**Your objective**
Could each record be written out again exactly as it stands?

**Material for this exercise**
>>>>>

(** ** waitpid *)
Definition child k (cur j : Z) : Prop := exists q, procs k !! j = Some q /\ parent q = cur.
Lemma childs_all k cur j : Tree k -> idCnt k <= 511 -> j ∈ getChilds k cur <-> child k cur j.
Proof. intros T Hc. rewrite elem_getChilds. split; [tauto|]. intros (q & Hq & Hp). split; [apply (tr_id _ T) in Hq; lia|]. by exists q. Qed.
(** C5. One call of waitpid(-1) by the running task, in a system whose processes
    form a tree and that has given out at most 511 process identifiers: without
    children it returns -1; with children and no zombie among them it goes to
    sleep (what it does when woken is another call); otherwise it returns a zombie
    child, stores its exit status shifted by
    8 when asked to, removes it from the table, hands its children to the parent
    it had, and changes no other process (the times of a child, which are added to
    those of its parent, are not part of the model). *)
Theorem waitpid_any k ws x :
  Tree k -> idCnt k <= 511 -> tsks k !! curtask (sched k) = Some x ->
  let cur := t_proc x in
  ((forall j, ~ child k cur j) /\ waitpid k (-1) ws = Done (WRet (-1), k)) \/
  ((exists j, child k cur j) /\ (forall j, child k cur j -> is_zombie k j = false) /\ waitpid k (-1) ws = block k) \/
  exists t q k', procs k !! t = Some q /\ parent q = cur /\ p_zombie q = true /\ waitpid k (-1) ws = Done (WRet t, k') /\
    stores k' = (if ws =? 0 then stores k else stores k ++ [Store cur ws (i32 (exitstatus q * 256))]) /\
    procs k' !! t = None /\
    forall j r, j <> t -> procs k !! j = Some r -> procs k' !! j = Some (if parent r =? t then set_parent r cur else r).
Proof.
  intros T Hc Hx cur. unfold waitpid, task_get. rewrite Hx. cbn [obind]. change (-1 =? -1) with true. cbv iota. fold cur.
  destruct (getChilds k cur) as [|c l] eqn:Hl.
  { left. split; [|done]. intros j Hj. apply childs_all in Hj; [|done..]. rewrite Hl in Hj. set_solver. }
  right. destruct (filter (fun i => is_zombie k i = true) (c :: l)) as [|t f] eqn:Hf.
  - left. split; [|split; [|done]].
    + exists c. apply childs_all; [done..|]. rewrite Hl. set_solver.
    + intros j Hj. apply childs_all in Hj; [|done..]. rewrite Hl in Hj. destruct (is_zombie k j) eqn:Ez; [|done].
      assert (Hin : j ∈ filter (fun i => is_zombie k i = true) (c :: l)) by (by apply list_elem_of_filter). rewrite Hf in Hin. set_solver.
  - right. assert (Hin : t ∈ filter (fun i => is_zombie k i = true) (c :: l)) by (rewrite Hf; set_solver).
    apply list_elem_of_filter in Hin as [Hz Hin]. rewrite <- Hl in Hin. apply childs_all in Hin as (q & Hq & Hp); [|done..].
    unfold is_zombie in Hz. rewrite Hq in Hz. unfold reap, proc_get. rewrite Hq. cbn [obind].
    set (k1 := if ws =? 0 then k else _). assert (E1 : procs k1 = procs k) by (unfold k1; by destruct (ws =? 0)).
    assert (Hq1 : procs k1 !! t = Some q) by (by rewrite E1). destruct (zombieExit k1 t) as [k'| | |] eqn:Hze; cycle 1;
      [unfold zombieExit, proc_get in Hze; rewrite Hq1 in Hze; discriminate..|]. cbn [obind].
    exists t, q, k'. split_and!; try done.
    + unfold zombieExit, proc_get in Hze. rewrite Hq1 in Hze. cbn [obind] in Hze. injection Hze as <-. unfold k1. cbn. by destruct (ws =? 0).
    + rewrite (zombieExit_lookup k1 t q k' t Hq1 Hze). by rewrite decide_True.
    + intros j r Hne Hr. rewrite (zombieExit_lookup k1 t q k' j Hq1 Hze), decide_False by done. rewrite E1, Hr.
      assert (HT1 : Tree k1 /\ idCnt k1 <= 511) by (unfold k1; destruct (ws =? 0); auto with luo). destruct HT1 as [T1 Hc1].
      destruct (decide (j ∈ getChilds k1 t)) as [Hin|Hin]; rewrite (childs_all k1 t j T1 Hc1) in Hin.
      * destruct Hin as (r' & Hr' & Hpr). rewrite E1, Hr in Hr'. injection Hr' as <-. rewrite Hpr, Z.eqb_refl, Hp. done.
      * destruct (Z.eqb_spec (parent r) t); [|done]. destruct Hin. exists r. by rewrite E1.
Qed.
(** A child with an identifier from 512 on is not seen: with no other children
    waitpid(-1) says at once that there are none. *)
Theorem waitpid_misses_512 k ws x :
  tsks k !! curtask (sched k) = Some x -> (forall j, child k (t_proc x) j -> 512 <= j) -> waitpid k (-1) ws = Done (WRet (-1), k).
Proof.
  intros Hx Hj. unfold waitpid, task_get. rewrite Hx. cbn [obind]. change (-1 =? -1) with true. cbv iota.
  destruct (getChilds k (t_proc x)) as [|c l] eqn:Hl; [done|]. assert (Hc : c ∈ getChilds k (t_proc x)) by (rewrite Hl; set_solver).
  apply elem_getChilds in Hc as [Hr Hc]. specialize (Hj c Hc). lia.
Qed.
(** A process whose parent has exited through its last task and was not
    waited for yet brings the kernel down when its own last task exits: the
    parent it wants to wake has no task left. *)
Theorem orphan_exit_panics k st x p q s :
  let t := curtask (sched k) in
  tsks k !! t = Some x -> procs k !! t_proc x = Some p -> p_tasks p = {[t]} -> procs k !! parent p = Some q -> p_tasks q = ∅ ->
  remove (set_state (sched k) t Zombie) t = Done s -> task_exit k st = Panic.
Proof.
  intros t Hx Hp Ht Hq Hqt Hs. assert (Hne : parent p <> t_proc x) by (intros E; rewrite E, Hp in Hq; injection Hq as <-; set_solver).
  unfold task_exit, task_get, proc_get. fold t. rewrite Hx. cbn [obind sched with_task]. rewrite Hs. cbn [obind procs with_sched with_task].
  rewrite Hp. cbn [obind]. rewrite Ht. rewrite bool_decide_true by set_solver.
  set (k1 := with_proc _ _ _). set (k2 := if _ =? 0 then k1 else _).
  assert (E2 : procs k2 = <[t_proc x := set_tasks p ({[t]} ∖ {[t]})]> (procs k)) by (unfold k2; by destruct (_ =? 0)).
  unfold proc_exit, proc_get. rewrite E2, lookup_insert_eq. cbn [obind]. unfold parentProc, proc_get. cbn [procs with_proc parent set_tasks].
  rewrite lookup_insert_ne, E2, lookup_insert_ne, Hq by done. cbn [obind]. unfold defaultTask. rewrite Hqt. by rewrite bool_decide_true.
Qed.
End Ops.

<<<<<

**Answer space**
(** ** waitpid *)
Definition child k (cur j : Z) : Prop := exists q, procs k !! j = Some q /\ parent q = cur.
Lemma childs_all k cur j : Tree k -> idCnt k <= 511 -> j ∈ getChilds k cur <-> child k cur j.
Proof. intros T Hc. rewrite elem_getChilds. split; [tauto|]. intros (q & Hq & Hp). split; [apply (tr_id _ T) in Hq; lia|]. by exists q. Qed.
(** C5. One call of waitpid(-1) by the running task, in a system whose processes
    form a tree and that has given out at most 511 process identifiers: without
    children it returns -1; with children and no zombie among them it goes to
    sleep (what it does when woken is another call); otherwise it returns a zombie
    child, stores its exit status shifted by
    8 when asked to, removes it from the table, hands its children to the parent
    it had, and changes no other process (the times of a child, which are added to
    those of its parent, are not part of the model). *)
Theorem waitpid_any k ws x :
  Tree k -> idCnt k <= 511 -> tsks k !! curtask (sched k) = Some x ->
  let cur := t_proc x in
  ((forall j, ~ child k cur j) /\ waitpid k (-1) ws = Done (WRet (-1), k)) \/
  ((exists j, child k cur j) /\ (forall j, child k cur j -> is_zombie k j = false) /\ waitpid k (-1) ws = block k) \/
  exists t q k', procs k !! t = Some q /\ parent q = cur /\ p_zombie q = true /\ waitpid k (-1) ws = Done (WRet t, k') /\
    stores k' = (if ws =? 0 then stores k else stores k ++ [Store cur ws (i32 (exitstatus q * 256))]) /\
    procs k' !! t = None /\
    forall j r, j <> t -> procs k !! j = Some r -> procs k' !! j = Some (if parent r =? t then set_parent r cur else r).
Proof.
  intros T Hc Hx cur. unfold waitpid, task_get. rewrite Hx. cbn [obind]. change (-1 =? -1) with true. cbv iota. fold cur.
  destruct (getChilds k cur) as [|c l] eqn:Hl.
  { left. split; [|done]. intros j Hj. apply childs_all in Hj; [|done..]. rewrite Hl in Hj. set_solver. }
  right. destruct (filter (fun i => is_zombie k i = true) (c :: l)) as [|t f] eqn:Hf.
  - left. split; [|split; [|done]].
    + exists c. apply childs_all; [done..|]. rewrite Hl. set_solver.
    + intros j Hj. apply childs_all in Hj; [|done..]. rewrite Hl in Hj. destruct (is_zombie k j) eqn:Ez; [|done].
      assert (Hin : j ∈ filter (fun i => is_zombie k i = true) (c :: l)) by (by apply list_elem_of_filter). rewrite Hf in Hin. set_solver.
  - right. assert (Hin : t ∈ filter (fun i => is_zombie k i = true) (c :: l)) by (rewrite Hf; set_solver).
    apply list_elem_of_filter in Hin as [Hz Hin]. rewrite <- Hl in Hin. apply childs_all in Hin as (q & Hq & Hp); [|done..].
    unfold is_zombie in Hz. rewrite Hq in Hz. unfold reap, proc_get. rewrite Hq. cbn [obind].
    set (k1 := if ws =? 0 then k else _). assert (E1 : procs k1 = procs k) by (unfold k1; by destruct (ws =? 0)).
    assert (Hq1 : procs k1 !! t = Some q) by (by rewrite E1). destruct (zombieExit k1 t) as [k'| | |] eqn:Hze; cycle 1;
      [unfold zombieExit, proc_get in Hze; rewrite Hq1 in Hze; discriminate..|]. cbn [obind].
    exists t, q, k'. split_and!; try done.
    + unfold zombieExit, proc_get in Hze. rewrite Hq1 in Hze. cbn [obind] in Hze. injection Hze as <-. unfold k1. cbn. by destruct (ws =? 0).
    + rewrite (zombieExit_lookup k1 t q k' t Hq1 Hze). by rewrite decide_True.
    + intros j r Hne Hr. rewrite (zombieExit_lookup k1 t q k' j Hq1 Hze), decide_False by done. rewrite E1, Hr.
      assert (HT1 : Tree k1 /\ idCnt k1 <= 511) by (unfold k1; destruct (ws =? 0); auto with luo). destruct HT1 as [T1 Hc1].
      destruct (decide (j ∈ getChilds k1 t)) as [Hin|Hin]; rewrite (childs_all k1 t j T1 Hc1) in Hin.
      * destruct Hin as (r' & Hr' & Hpr). rewrite E1, Hr in Hr'. injection Hr' as <-. rewrite Hpr, Z.eqb_refl, Hp. done.
      * destruct (Z.eqb_spec (parent r) t); [|done]. destruct Hin. exists r. by rewrite E1.
Qed.
(** A child with an identifier from 512 on is not seen: with no other children
    waitpid(-1) says at once that there are none. *)
Theorem waitpid_misses_512 k ws x :
  tsks k !! curtask (sched k) = Some x -> (forall j, child k (t_proc x) j -> 512 <= j) -> waitpid k (-1) ws = Done (WRet (-1), k).
Proof.
  intros Hx Hj. unfold waitpid, task_get. rewrite Hx. cbn [obind]. change (-1 =? -1) with true. cbv iota.
  destruct (getChilds k (t_proc x)) as [|c l] eqn:Hl; [done|]. assert (Hc : c ∈ getChilds k (t_proc x)) by (rewrite Hl; set_solver).
  apply elem_getChilds in Hc as [Hr Hc]. specialize (Hj c Hc). lia.
Qed.
(** A process whose parent has exited through its last task and was not
    waited for yet brings the kernel down when its own last task exits: the
    parent it wants to wake has no task left. *)
Theorem orphan_exit_panics k st x p q s :
  let t := curtask (sched k) in
  tsks k !! t = Some x -> procs k !! t_proc x = Some p -> p_tasks p = {[t]} -> procs k !! parent p = Some q -> p_tasks q = ∅ ->
  remove (set_state (sched k) t Zombie) t = Done s -> task_exit k st = Panic.
Proof.
  intros t Hx Hp Ht Hq Hqt Hs. assert (Hne : parent p <> t_proc x) by (intros E; rewrite E, Hp in Hq; injection Hq as <-; set_solver).
  unfold task_exit, task_get, proc_get. fold t. rewrite Hx. cbn [obind sched with_task]. rewrite Hs. cbn [obind procs with_sched with_task].
  rewrite Hp. cbn [obind]. rewrite Ht. rewrite bool_decide_true by set_solver.
  set (k1 := with_proc _ _ _). set (k2 := if _ =? 0 then k1 else _).
  assert (E2 : procs k2 = <[t_proc x := set_tasks p ({[t]} ∖ {[t]})]> (procs k)) by (unfold k2; by destruct (_ =? 0)).
  unfold proc_exit, proc_get. rewrite E2, lookup_insert_eq. cbn [obind]. unfold parentProc, proc_get. cbn [procs with_proc parent set_tasks].
  rewrite lookup_insert_ne, E2, lookup_insert_ne, Hq by done. cbn [obind]. unfold defaultTask. rewrite Hqt. by rewrite bool_decide_true.
Qed.
End Ops.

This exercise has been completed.